- **Problem**:
Each line from the start of the data below through the one containing "The alarm is" must be reproduced exactly.

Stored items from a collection
(* ===== verification/AppsWin.v ===== *)
(** [apps/openssl/apps_win.c]: the timers and the alarm that [openssl speed]
    uses on Windows, and its user interface.

    The alarm is a thread that sleeps.  The process is a step relation: the main
    thread and the alarms run one statement at a time, interleaved, and time
    passes in between. *)
From Stdlib Require Import ZArith Lia SpecFloat.
From stdpp Require Import prelude gmap.
From S2P Require Import Prelude CInt Times.

Local Open Scope Z_scope.

(** ** Timers *)

Definition s64 (z : Z) : Z := (z + 2 ^ 63) mod 2 ^ 64 - 2 ^ 63.

(** The state is the static variable; [GetTickCount64] and [GetProcessTimes] are
    given by what they return, the times of the process in user and in kernel
    mode. *)
Definition app_timer_real (GetTickCount64 : Z) (get : Z) : ST Z double := λ start,
  let now := s64 GetTickCount64 in
  if negb (get =? 0) then Some (ddiv (double_of (s64 (now - start))) (double_of 1000), start)
  else Some (double_of 0, now).

Definition app_timer_user (ut kt : Z) (stop : Z) : ST Z double := λ tmstart,
  if negb (stop =? 0)
  then Some (ddiv (double_of (u64 (u64 (ut + kt) - tmstart))) (double_of 10000000), tmstart)
  else Some (double_of 0, u64 (ut + kt)).

(** ** The user interface *)

Section ui.
Context {W : Type}.
(** What [libcrypto] and the C runtime do: the method that is made, or NULL; the
    four functions put into it; its end; and [_setmode] on standard input, output
    and error output. *)
Variable UI_create_method : ST W ptr.
Variable UI_method_set_functions : ptr → ST W unit.
Variable UI_destroy_method : ptr → ST W unit.
Variable setmode_binary : Z → ST W unit.

(** [ui_method], and the rest. *)
Definition setup_ui : ST (ptr * W) Z := λ s,
  match UI_create_method s.2 with
  | Some (m, w) =>
      match (UI_method_set_functions m;; setmode_binary 0;; setmode_binary 1;; setmode_binary 2) w with
      | Some (_, w) => Some (0, (m, w))
      | None => None
      end
  | None => None
  end.

Definition destroy_ui : ST (ptr * W) unit := λ s,
  if nonnull s.1 then
    match UI_destroy_method s.1 s.2 with
    | Some (_, w) => Some (tt, (None, w))
    | None => None
    end
  else Some (tt, s).
End ui.

(** ** The alarm *)

(** A thread that [CreateThread] made, by its next statement in [speed_timer].
    [Asleep until]: in [Sleep].  [Over]: it has returned, or was terminated. *)
Inductive timer := AtLock | AtSleep | Asleep (until : Z) | AtHandler | Over.

(** The statement the main thread is at; [Idle] is outside these functions. *)
Inductive pc :=
  | Idle
  (* speed_alarm *)
  | AlarmLapse (seconds : Z)
  | AlarmClear (seconds : Z)
  | AlarmCreate (seconds : Z)
  | AlarmSpin (seconds : Z)
  (* speed_alarm_free *)
  | FreeTest (run : Z)
  | FreeClose
  | FreeThread
  | FreeLapse
  | FreeLock
  | Exited (code : Z).

#[global] Instance timer_eq_dec : EqDecision timer.
Proof. solve_decision. Defined.
#[global] Instance pc_eq_dec : EqDecision pc.
Proof. solve_decision. Defined.

(** The static variables ([speed_thread] as the number of the thread), the
    threads, and the time in milliseconds.  [begun] and [fired] are a history:
    when an alarm was begun and for how many seconds; and the calls of handlers,
    the last one first. *)
Record process := Process {
  speed_alarm_handler : option nat;
  speed_thread : option nat;
  speed_lapse : Z;
  speed_schlock : Z;
  main : pc;
  timers : gmap nat timer;
  now : Z;
  begun : gmap nat (Z * Z);
  fired : list (nat * nat * Z)
}.

Definition set_main (p : pc) (s : process) : process :=
  Process (speed_alarm_handler s) (speed_thread s) (speed_lapse s) (speed_schlock s) p
    (timers s) (now s) (begun s) (fired s).

Definition set_timer (t : nat) (x : timer) (s : process) : process :=
  Process (speed_alarm_handler s) (speed_thread s) (speed_lapse s) (speed_schlock s) (main s)
    (<[t := x]> (timers s)) (now s) (begun s) (fired s).

Definition set_thread (h : option nat) (s : process) : process :=
  Process (speed_alarm_handler s) h (speed_lapse s) (speed_schlock s) (main s)
    (timers s) (now s) (begun s) (fired s).

Definition set_lapse (l : Z) (s : process) : process :=
  Process (speed_alarm_handler s) (speed_thread s) l (speed_schlock s) (main s)
    (timers s) (now s) (begun s) (fired s).

Definition set_schlock (l : Z) (s : process) : process :=
  Process (speed_alarm_handler s) (speed_thread s) (speed_lapse s) l (main s)
    (timers s) (now s) (begun s) (fired s).

Definition set_now (n : Z) (s : process) : process :=
  Process (speed_alarm_handler s) (speed_thread s) (speed_lapse s) (speed_schlock s) (main s)
    (timers s) n (begun s) (fired s).

Definition speed_signal (func : nat) (s : process) : process :=
  Process (Some func) (speed_thread s) (speed_lapse s) (speed_schlock s) (main s)
    (timers s) (now s) (begun s) (fired s).

(** What Win32 answers: a thread, success, or a failure with [GetLastError]. *)
Inductive reply := Thread (t : nat) | Success | Failure (err : Z).

(** The next statement of [speed_alarm]. *)
Definition speed_alarm_step (r : reply) (s : process) : option process :=
  match main s with
  | AlarmLapse n => Some (set_main (AlarmClear n) (set_lapse (u32 (n * 1000)) s))
  | AlarmClear n => Some (set_main (AlarmCreate n) (set_schlock 0 s))
  | AlarmCreate n =>
      match r with
      | Thread t =>
          let s := set_main (AlarmSpin n) (set_thread (Some t) (set_timer t AtLock s)) in
          Some (Process (speed_alarm_handler s) (speed_thread s) (speed_lapse s) (speed_schlock s)
                  (main s) (timers s) (now s) (<[t := (now s, n)]> (begun s)) (fired s))
      | Failure err => Some (set_main (Exited err) s)
      | Success => None
      end
  | AlarmSpin n => if speed_schlock s =? 0 then Some s else Some (set_main Idle s)
  | _ => None
  end.

(** The next statement of [speed_alarm_free]. *)
Definition speed_alarm_free_step (r : reply) (s : process) : option process :=
  match main s with
  | FreeTest run =>
      if run =? 0 then Some (set_main FreeClose s)
      else
        match r, speed_thread s with
        | Success, Some t => Some (set_main FreeClose (set_timer t Over s))
        | Failure err, _ => Some (set_main (Exited err) s)
        | _, _ => None
        end
  | FreeClose =>
      match r with
      | Success => Some (set_main FreeThread s)
      | Failure err => Some (set_main (Exited err) s)
      | Thread _ => None
      end
  | FreeThread => Some (set_main FreeLapse (set_thread None s))
  | FreeLapse => Some (set_main FreeLock (set_lapse 0 s))
  | FreeLock => Some (set_main Idle (set_schlock 0 s))
  | _ => None
  end.

(** The next statement of [speed_timer] in thread [t].  [Sleep] may end up to
    [tick] milliseconds, the resolution of the clock, too early. *)
Definition speed_timer_step (tick : Z) (t : nat) (s : process) : option process :=
  match timers s !! t with
  | Some AtLock => Some (set_timer t AtSleep (set_schlock 1 s))
  | Some AtSleep => Some (set_timer t (Asleep (now s + speed_lapse s)) s)
  | Some (Asleep until) => if until - tick <=? now s then Some (set_timer t AtHandler s) else None
  | Some AtHandler =>
      h ← speed_alarm_handler s;
      let s := set_timer t Over s in
      Some (Process (speed_alarm_handler s) (speed_thread s) (speed_lapse s) (speed_schlock s)
              (main s) (timers s) (now s) (begun s) ((t, h, now s) :: fired s))
  | _ => None
  end.

(** A new thread has a number of its own. *)
Definition reply_ok (r : reply) (s : process) : Prop :=
  match r with Thread t => timers s !! t = None | _ => True end.

Definition running (s : process) : Prop := ∀ code, main s ≠ Exited code.

(** The calls, as [openssl speed] makes them: [speed_alarm] when no alarm is set,
    then [speed_alarm_free], whose argument is 0 only when the handler has been
    called. *)
Inductive call := Speed_signal (func : nat) | Speed_alarm (seconds : Z) | Speed_alarm_free (run : Z).

Definition allowed (c : call) (s : process) : Prop :=
  match c with
  | Speed_signal _ => True
  | Speed_alarm n => speed_thread s = None ∧ is_u32 n
  | Speed_alarm_free run => ∃ t, speed_thread s = Some t ∧ (run = 0 → timers s !! t = Some Over)
  end.

Definition begin_call (c : call) (s : process) : process :=
  match c with
  | Speed_signal h => speed_signal h s
  | Speed_alarm n => set_main (AlarmLapse n) s
  | Speed_alarm_free run => set_main (FreeTest run) s
  end.

Inductive step (tick : Z) : process → process → Prop :=
  | step_time s n : now s <= n → step tick s (set_now n s)
  | step_call c s : main s = Idle → allowed c s → step tick s (begin_call c s)
  | step_alarm r s s' : reply_ok r s → speed_alarm_step r s = Some s' → step tick s s'
  | step_free r s s' : reply_ok r s → speed_alarm_free_step r s = Some s' → step tick s s'
  | step_timer t s s' : running s → speed_timer_step tick t s = Some s' → step tick s s'.

(** The process before any alarm, after [signal(SIGALRM, h)]. *)
Definition initial (h : nat) (time : Z) : process := Process (Some h) None 0 0 Idle ∅ time ∅ [].
Lemma healthy_fold_deliver (l : list loc) (h : gmap loc Queue) (q : loc) :
  healthy (fold_left (deliver message) l h) q = healthy h q.
Proof.
  revert h. induction l as [|x l IH]; intros h; [reflexivity|].
  cbn [fold_left]. rewrite IH. apply healthy_deliver.
Qed.

Lemma fold_deliver_absent (l : list loc) (h : gmap loc Queue) (q : loc) :
  q ∉ l -> fold_left (deliver message) l h !! q = h !! q.
Proof.
  revert h. induction l as [|x l IH]; intros h Hq; [reflexivity|].
  apply not_elem_of_cons in Hq as [Hne Hq]. cbn [fold_left].
  rewrite IH by exact Hq. apply deliver_lookup_ne. congruence.
Qed.

Lemma fold_deliver_unhealthy (l : list loc) (h : gmap loc Queue) (q : loc) :
  healthy h q = false -> fold_left (deliver message) l h !! q = h !! q.
Proof.
  revert h. induction l as [|x l IH]; intros h Hq; [reflexivity|].
  cbn [fold_left]. rewrite IH by (rewrite healthy_deliver; exact Hq).
  destruct (decide (x = q)) as [->|Hne].
  - rewrite deliver_unhealthy by exact Hq. reflexivity.
  - apply deliver_lookup_ne. exact Hne.
Qed.

Lemma fold_deliver_present (l : list loc) (h : gmap loc Queue) (q : loc)
    (o : Queue) :
  NoDup l -> q ∈ l -> h !! q = Some o -> put_raises o = false ->
  fold_left (deliver message) l h !! q
  = Some {| items := items o ++ [message]; put_raises := false |}.
Proof.
  revert h. induction l as [|x l IH]; intros h Hnd Hin Hq Hr;
    [inversion Hin|].
  apply NoDup_cons in Hnd as [Hx Hnd]. cbn [fold_left].
  destruct (decide (x = q)) as [->|Hne].
  - rewrite fold_deliver_absent by exact Hx.
    apply deliver_healthy; assumption.
  - apply elem_of_cons in Hin as [->|Hin]; [congruence|].
    apply IH; try assumption.
    rewrite deliver_lookup_ne by exact Hne. exact Hq.
Qed.
(** * GMDC importer: the scene-building operator of [blender_import.py]

    A shallow embedding of [ImportGMDC.execute], [parse_data],
    [import_skeleton] and [do_import], together with a small model of the
    part of the host editor's Python API these functions call.

    Conventions of the embedding:
    - Python floats are modelled by exact rationals ([Qc]); rounding is
      outside the model, so every numeric identity below is an identity of
      exact arithmetic.
    - Python integers that come from the file (bone indices, face indices,
      parent indices) are [Z], and indexing a list with them follows
      Python's rule for negative indices ([py_index]).
    - The host scene is an explicit store ([World]); the operator's
      functions are computations in a state-and-exception monad ([M]).
      Every [print] and every call that the claims speak about is also
      appended to an event log, in program order.
    - The host stores the name it is asked for.  It renames an empty,
      over-long or already taken name; statements that depend on a name
      being kept say so with [storable] and [names_kept]. *)

From stdpp Require Import base list strings numbers.
From Stdlib Require Import QArith Qcanon HexString.

Set Default Proof Using "Type".
Open Scope Qc_scope.

(** ** Vectors and quaternions ([mathutils]) *)

Record vec2 := V2 { ux : Qc; uy : Qc }.
Record vec3 := V3 { vx : Qc; vy : Qc; vz : Qc }.
Record quat := Quat { qw : Qc; qx : Qc; qy : Qc; qz : Qc }.

#[global] Instance vec2_eq_dec : EqDecision vec2.
Proof. solve_decision. Defined.
#[global] Instance vec3_eq_dec : EqDecision vec3.
Proof. solve_decision. Defined.
#[global] Instance quat_eq_dec : EqDecision quat.
Proof. solve_decision. Defined.

Definition vec3_zero : vec3 := V3 0 0 0.
Definition vec2_zero : vec2 := V2 0 0.
Definition vec3_one : vec3 := V3 1 1 1.

Definition vec3_add (a b : vec3) : vec3 :=
  V3 (vx a + vx b) (vy a + vy b) (vz a + vz b).

(** Component-wise product, the action of a diagonal scale matrix. *)
Definition vec3_scale (s v : vec3) : vec3 :=
  V3 (vx s * vx v) (vy s * vy v) (vz s * vz v).

(** [Vector.__eq__] *)
Definition vec3_eqb (a b : vec3) : bool := bool_decide (a = b).

(** Hamilton product. *)
Definition quat_mul (a b : quat) : quat :=
  Quat (qw a * qw b - qx a * qx b - qy a * qy b - qz a * qz b)
       (qw a * qx b + qx a * qw b + qy a * qz b - qz a * qy b)
       (qw a * qy b - qx a * qz b + qy a * qw b + qz a * qx b)
       (qw a * qz b + qx a * qy b - qy a * qx b + qz a * qw b).

Definition quat_conj (q : quat) : quat := Quat (qw q) (- qx q) (- qy q) (- qz q).

(** [Quaternion * Vector]: the vector conjugated by the quaternion. *)
Definition quat_rotate (q : quat) (v : vec3) : vec3 :=
  let r := quat_mul (quat_mul q (Quat 0 (vx v) (vy v) (vz v))) (quat_conj q) in
  V3 (qx r) (qy r) (qz r).

(** ** Python list indexing *)

(** [l[i]] for a Python integer [i]: a negative index counts from the end;
    out of range is [None] (an [IndexError] at the call site). *)
Definition py_index {A} (l : list A) (i : Z) : option A :=
  if bool_decide (0 ≤ i)%Z then l !! Z.to_nat i
  else if bool_decide (- Z.of_nat (length l) ≤ i)%Z
       then l !! Z.to_nat (Z.of_nat (length l) + i)
       else None.

(** The position [py_index] reads, when it reads one. *)
Definition py_position {A} (l : list A) (i : Z) : option nat :=
  if bool_decide (0 ≤ i)%Z then
    if bool_decide (Z.to_nat i < length l)%nat then Some (Z.to_nat i) else None
  else if bool_decide (- Z.of_nat (length l) ≤ i)%Z
       then Some (Z.to_nat (Z.of_nat (length l) + i))
       else None.

(** ** The decoded input (modules absent from this file's source) *)

(** Modelled from the spec: the [BoneData] record of [bone_data.py]
    (name, local translation, w-first rotation quaternion, optional parent
    index), as [import_skeleton] reads it. *)
Record BoneData := {
  bd_name : string;
  bd_position : vec3;
  bd_rotation : quat;
  bd_parent : option Z
}.

(** Modelled from the spec: the [BlenderModel] record of
    [blender_model.py], with the fields [do_import] reads. *)
Record BlenderModel := {
  name : string;
  vertices : list vec3;
  faces : list (list Z);
  normals : list vec3;
  uvs : list vec2;
  bone_assign : list (list Z);
  bone_weight : list (list Qc)
}.

(** What [BlenderModel.groups_from_gmdc] hands back: the [False] sentinel
    or a list of groups. *)
Inductive GroupsResult :=
| GroupsFalse
| GroupsList (models : list BlenderModel).

(** The [GMDC] object returned by [GMDC.from_file_data].  Its methods live
    in [rcol/gmdc.py]; what they return for a given file is a parameter of
    the embedding. *)
Record GMDC := {
  load_header_result : bool;          (* [gmdc_data.load_header()] *)
  header_file_type : Z;               (* [gmdc_data.header.file_type] *)
  groups_from_gmdc_result : GroupsResult;
  build_bones_result : list BoneData
}.

(** ** The host scene *)

Inductive AssignMode := REPLACE | ADD | SUBTRACT.

Inductive ObjectMode := OBJECT | EDIT.

Inductive PyVal :=
| PStr (s : string)
| PInt (z : Z)
| PIntList (l : list Z)
| PVec (v : vec3).

Inductive Event :=
| EvPrint (args : list PyVal)
| EvLoadHeader
| EvLoadData
| EvGroupsFromGmdc
| EvBuildBones
| EvVertexGroupAdd (ob : nat) (group : string) (index : list nat)
                   (weight : Qc) (type : AssignMode).

#[global] Instance AssignMode_eq_dec : EqDecision AssignMode.
Proof. solve_decision. Defined.
#[global] Instance PyVal_eq_dec : EqDecision PyVal.
Proof. solve_decision. Defined.
#[global] Instance Event_eq_dec : EqDecision Event.
Proof. solve_decision. Defined.

Record MeshVertex := { co : vec3; normal : vec3 }.

Record MeshPolygon := {
  loop_start : nat;
  loop_total : nat;
  poly_vertices : list Z
}.

(** [polygon.loop_indices] *)
Definition loop_indices (p : MeshPolygon) : list nat :=
  seq (loop_start p) (loop_total p).

Record UVLayer := { uv_name : string; uv_data : list vec2 }.

Record Mesh := {
  mesh_name : string;
  mesh_vertices : list MeshVertex;
  mesh_polygons : list MeshPolygon;
  mesh_loops : nat;                   (* number of face corners *)
  mesh_uv_layers : list UVLayer
}.

Record EditBone := {
  eb_name : string;
  eb_head : vec3;
  eb_tail : vec3;
  eb_parent : option nat;             (* position in the same bone list *)
  eb_props : list (string * Qc)       (* custom properties, [bone['k']] *)
}.

Record Armature := {
  arm_draw_type : string;
  arm_bones : list EditBone
}.

(** One vertex group: the weight of each vertex that belongs to it. *)
Record VertexGroup := {
  vg_name : string;
  vg_weights : list (nat * Qc)
}.

Inductive ObData :=
| DataMesh (h : nat)
| DataArmature (h : nat).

- **Completed exercise**:
(* ===== verification/AppsWin.v ===== *)
(** [apps/openssl/apps_win.c]: the timers and the alarm that [openssl speed]
    uses on Windows, and its user interface.

    The alarm is a thread that sleeps.  The process is a step relation: the main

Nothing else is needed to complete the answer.